Milonga em Silêncio para Estes Dias de Hoje
Perdoa, minha guitarra: Hoje eu prefiro o silêncio...
Minhas velhas mãos milongueiras, Menos firmes do que penso, Não tocarão tuas cordas Nem teu ventre de madeira.
E não me faltam motivos Pra percorrer tuas canhadas Descobrindo as melodias Aquerenciadas no verso: Razões de esporas e estrivos, De domas e carreiradas, Que fazem o dia-a-dia Do meu pequeno universo.
Não é que as coisas do campo Com suas belezas terrunhas Me sejam indiferentes Ou não me falem à alma: Bem sabem os pirilampos – Que tomo por testemunhas – Quantas milongas plangentes Cantei em noites mais calmas.
Mas nesses tempos pesados, De incertezas e esperas, Te confio, minha guitarra, Meu mais íntimo segredo: Meu verso anda calado Num mutismo de tapera E invisíveis amarras Manoteiam os meus dedos.
Porque é preciso beleza Pra que nasça a poesia Na sua forma mais plena: Xucra, rebelde, inquieta! Mas vendo tanta tristeza No entrevero de hoje em dia A palavra se apequena No coração do poeta.
A voz do verso emudece Num sentimento profundo Que a emoção, sem alarde, Não sabe explicar o que é Ao ver que o homem padece Nos quatros cantos do mundo Com o fanatismo covarde Que mata em nome da fé.
Como cantar a querência Se os jornais e noticiários Estampam por todo o estado Notícia de mau agouro? A maleva violência Virou costume diário E o cidadão virou gado Rumando pro matadouro.
Como cantar horizontes Ou proezas de ginetes, Falar de esporas de prata Ou de um pealo de estouro Se estamos morrendo aos montes Enquanto, nos gabinetes, Sanguessugas de gravata Enchem suas burras de ouro?
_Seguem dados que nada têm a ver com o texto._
Fixpoint onWrite_medium (f : OnWrite) (ds : list bytes) (m : M) : M :=
  match ds with
  | [] => m
  | d :: ds' => onWrite_medium f ds' (snd (f d m))
  end.


(** A callback that never reports more bytes than it was offered. *)
Definition honest (f : OnWrite) : Prop :=
  forall (data : bytes) (m : M), (fst (f data m) <= N.of_nat (length data))%N.

End Model.

Arguments Outside M : clear implicits.
Arguments OutputSink M : clear implicits.
Arguments OnWrite M : clear implicits.
Arguments OnClose M : clear implicits.
Arguments OnHangup M : clear implicits.
Arguments AsyncFdOutputSink M : clear implicits.

(** ** Concrete media and sinks *)

(** A descriptor that takes at most [k] bytes per call; the medium is what
    has reached the peer so far. *)
Definition fd_accepting (k : nat) : OnWrite bytes :=
  fun data m =>
    let n := Nat.min k (length data) in
    (N.of_nat n, m ++ firstn n data).

Definition ignore_hangup : OnHangup bytes := fun m => m.
Definition ignore_close : OnClose bytes := fun m => m.

Definition abcdef : bytes := String.list_byte_of_string "abcdef".
Definition ab : bytes := String.list_byte_of_string "ab".
Definition cd : bytes := String.list_byte_of_string "cd".
Definition ef : bytes := String.list_byte_of_string "ef".
Definition cdef : bytes := String.list_byte_of_string "cdef".

Definition nothing_yet : Outside bytes := mkOutside [] [].

(** A base sink on a two-byte descriptor, and the same sink after
    [requestClose]. *)
Definition base_sink : OutputSink bytes :=
  OutputSink_new (fd_accepting 2) (Some ignore_close).

Definition closed_base_world : OutputSink bytes * Outside bytes :=
  OutputSink_requestClose base_sink nothing_yet.

(** The same closed sink written out: [state] is a public field. *)
Definition closed_base_sink : OutputSink bytes :=
  mkOutputSink CLOSED (fd_accepting 2) (Some ignore_close).

(** A descriptor-backed sink on a two-byte descriptor, bound to descriptor 7. *)
Definition fd_sink : AsyncFdOutputSink bytes :=
  AsyncFdOutputSink_new (fd_accepting 2) ignore_hangup (Some ignore_close) 32 5.

Definition fd_world : AsyncFdOutputSink bytes * Outside bytes :=
  AsyncFdOutputSink_init 7 fd_sink nothing_yet.

(** The same sink with "abcdef" in its local buffer. *)
Definition fd_world_abcdef : AsyncFdOutputSink bytes * Outside bytes :=
  (set_buffer abcdef (fst fd_world), snd fd_world).

(** The same sink after [requestClose] with nothing pending: [CLOSED]. *)
Definition fd_world_closed : AsyncFdOutputSink bytes * Outside bytes :=
  AsyncFdOutputSink_requestClose (fst fd_world) (snd fd_world).

(** The same sink after an I/O-thread write of "abcdef": "cdef" is buffered. *)
Definition fd_world_stalled : AsyncFdOutputSink bytes * Outside bytes :=
  run [OpWrite IoThread abcdef] fd_world.



(** What the reactor could still report after a close. *)
Definition late_events : list Op :=
  [OpProcessOne (OutputReady Writable); OpProcessOne (OutputReady Writable);
   OpProcessOne WakeFired].

(** "abcdef" written from a producer thread, then the wake event and two
    writable events. *)
Definition abcdef_from_producer : list Op :=
  [OpWrite ProducerThread abcdef; OpProcessOne WakeFired;
   OpProcessOne (OutputReady Writable); OpProcessOne (OutputReady Writable)].

(** * Properties *)

(** Counting in a trace that ends in explicit events. *)
Ltac count_events :=
  unfold count_if in *; cbn in *;
  repeat rewrite filter_app; repeat rewrite length_app;
  cbn in *; try lia.

Section Properties.

Variable M : Type.

Lemma count_if_app (p : Event -> bool) (l1 l2 : list Event) :
  count_if p (l1 ++ l2) = count_if p l1 + count_if p l2.
Proof.
  unfold count_if. now rewrite filter_app, length_app.
Qed.

Lemma OutputSink_write_unfold (c : Caller) (data : bytes) (s : OutputSink M) (o : Outside M) :
  OutputSink_write c data s o =
    ((0 <? fst (onWrite_ s data (medium o)))%N, data, s,
     mkOutside (snd (onWrite_ s data (medium o)))
       (trace o ++ [EvOnWrite data (fst (onWrite_ s data (medium o)))])).
Proof.
  unfold OutputSink_write, call_onWrite.
  now destruct (onWrite_ s data (medium o)) as [n m'].
Qed.

(** C7. The base [OutputSink::write] hands the bytes to [onWrite] exactly
    once (one [EvOnWrite] carrying exactly these bytes is appended to the
    trace, the medium is what that one call left) and returns [true] exactly
    when [onWrite] returned more than zero.  The sink and the caller's string
    are left as they were. *)
Theorem OutputSink_write_delivers_once
  (c : Caller) (data : bytes) (s : OutputSink M) (o : Outside M) :
  OutputSink_write c data s o =
    ((0 <? fst (onWrite_ s data (medium o)))%N, data, s,
     mkOutside (snd (onWrite_ s data (medium o)))
       (trace o ++ [EvOnWrite data (fst (onWrite_ s data (medium o)))]))
  /\ (wr_ok (OutputSink_write c data s o) = true
      <-> (0 < fst (onWrite_ s data (medium o)))%N)
  /\ count_if is_OnWrite (trace (wr_out (OutputSink_write c data s o)))
     = S (count_if is_OnWrite (trace o)).
Proof.
  rewrite OutputSink_write_unfold. unfold wr_ok, wr_out. cbn [fst snd trace].
  split; [reflexivity | split].
  - apply N.ltb_lt.
  - rewrite count_if_app. cbn. lia.
Qed.

(** C8. The default [InputSink::notifyReceived] and [InputSink::notifyClosed]
    leave by throwing [ML::Exception("unimplemented")] for every input: they
    never return normally, so the data is never silently dropped. *)
Theorem InputSink_defaults_throw (data : bytes) (o : Outside M) :
  InputSink_notifyReceived data o = Throws "unimplemented"
  /\ returns_normally (InputSink_notifyReceived data o) = false
  /\ InputSink_notifyClosed o = Throws "unimplemented"
  /\ returns_normally (InputSink_notifyClosed o) = false.
Proof.
  repeat split.
Qed.

(** C9. For every sink type and override of the virtual [write], the copy
    overload returns what the rvalue overload returns on an equal string,
    leaves the sink and the world (medium and trace, hence the [onWrite]
    calls) as the rvalue overload does, and leaves its argument as it was,
    whatever the override does to the string it is given.  On a base sink
    the two overloads are the same function. *)
Theorem write_copy_agrees_with_rvalue_write
  (S : Type) (V : OutputSinkVirtuals M S)
  (c : Caller) (data : bytes) (s : S) (o : Outside M) :
  wr_ok (write_copy c data s o) = wr_ok (v_write c data s o)
  /\ wr_sink (write_copy c data s o) = wr_sink (v_write c data s o)
  /\ wr_out (write_copy c data s o) = wr_out (v_write c data s o)
  /\ wr_arg (write_copy c data s o) = data
  /\ (forall (b : OutputSink M),
        write_copy c data b o = OutputSink_write c data b o).
Proof.
  unfold write_copy. split; [ | split; [ | split; [ | split ] ] ];
    try (destruct (v_write c data s o) as [[[r a] s'] o']; reflexivity).
  intro b. cbn [v_write OutputSink_virtuals].
  rewrite OutputSink_write_unfold. reflexivity.
Qed.

(** C10. Both constructors produce a sink in state [OPEN], whatever the
    callbacks and the other arguments. *)
Theorem constructors_start_OPEN
  (onWrite : OnWrite M) (onHangup : OnHangup M) (onClose : option (OnClose M))
  (bufferSize epfd : Z) :
  state (OutputSink_new onWrite onClose) = OPEN
  /\ state (base (AsyncFdOutputSink_new onWrite onHangup onClose bufferSize epfd)) = OPEN
  /\ v_state (OutputSink_new onWrite onClose) = OPEN
  /\ v_state (AsyncFdOutputSink_new onWrite onHangup onClose bufferSize epfd) = OPEN.
Proof.
  repeat split.
Qed.

(** *** How the state moves *)

Lemma State_le_refl (a : State) : State_le a a.
Proof. unfold State_le. lia. Qed.

Lemma State_le_trans (a b c : State) : State_le a b -> State_le b c -> State_le a c.
Proof. unfold State_le. lia. Qed.

Lemma State_le_CLOSED (a : State) : State_le a CLOSED.
Proof. destruct a; unfold State_le; cbn; lia. Qed.

Lemma State_le_OPEN (a : State) : State_le OPEN a.
Proof. destruct a; unfold State_le; cbn; lia. Qed.

Lemma doClose_state (s : AsyncFdOutputSink M) (o : Outside M) :
  state (base (fst (AsyncFdOutputSink_doClose s o))) = CLOSED.
Proof.
  unfold AsyncFdOutputSink_doClose. destruct (state (base s)) eqn:E; cbn; auto.
Qed.

Lemma flushStdInBuffer_state (s : AsyncFdOutputSink M) (o : Outside M) :
  State_le (state (base s)) (state (base (fst (flushStdInBuffer s o)))).
Proof.
  unfold flushStdInBuffer, call_onWrite.
  destruct (onWrite_ (base s) (buffer_ s) (medium o)) as [n m'].
  cbn [buffer_ set_buffer].
  destruct (skipn (N.to_nat n) (buffer_ s)); cbn; [ | apply State_le_refl ].
  destruct (state (base s)) eqn:E; cbn; rewrite ?E; try apply State_le_refl.
  rewrite doClose_state. apply State_le_CLOSED.
Qed.

Lemma base_step_state (op : BaseOp) (w : OutputSink M * Outside M) :
  State_le (state (fst w)) (state (fst (base_step op w))).
Proof.
  destruct w as [s o]. destruct op; cbn [base_step fst snd].
  - rewrite OutputSink_write_unfold. apply State_le_refl.
  - unfold write_copy. cbn [v_write OutputSink_virtuals].
    rewrite OutputSink_write_unfold. apply State_le_refl.
  - unfold OutputSink_requestClose, OutputSink_doClose.
    destruct (state s) eqn:E; cbn; rewrite ?E;
      auto using State_le_refl, State_le_CLOSED.
  - unfold OutputSink_doClose.
    destruct (state s) eqn:E; cbn; rewrite ?E;
      auto using State_le_refl, State_le_CLOSED.
Qed.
Parece que a humanidade Até deu volta pra trás! O ódio e a intolerância Cavalgam a trote largo. Que triste realidade Perceber, assim no más, Que o homem, em sua inconstância, Tornou-se bem mais amargo.
Pensando bem, minha guitarra, Este é o justo momento De buscar nas tuas cordas A inspiração esquecida E em milongas e chamarras Resgatar o sentimento Que se extraviou campo afora Nos corredores da vida.
Porque à maneira dos ventos O verso tem seus caprichos: Por vezes é brisa mansa, Por vezes é furacão; A poesia é alento Pra estes dias cinzentos: É flete que não se cansa! É luta e libertação!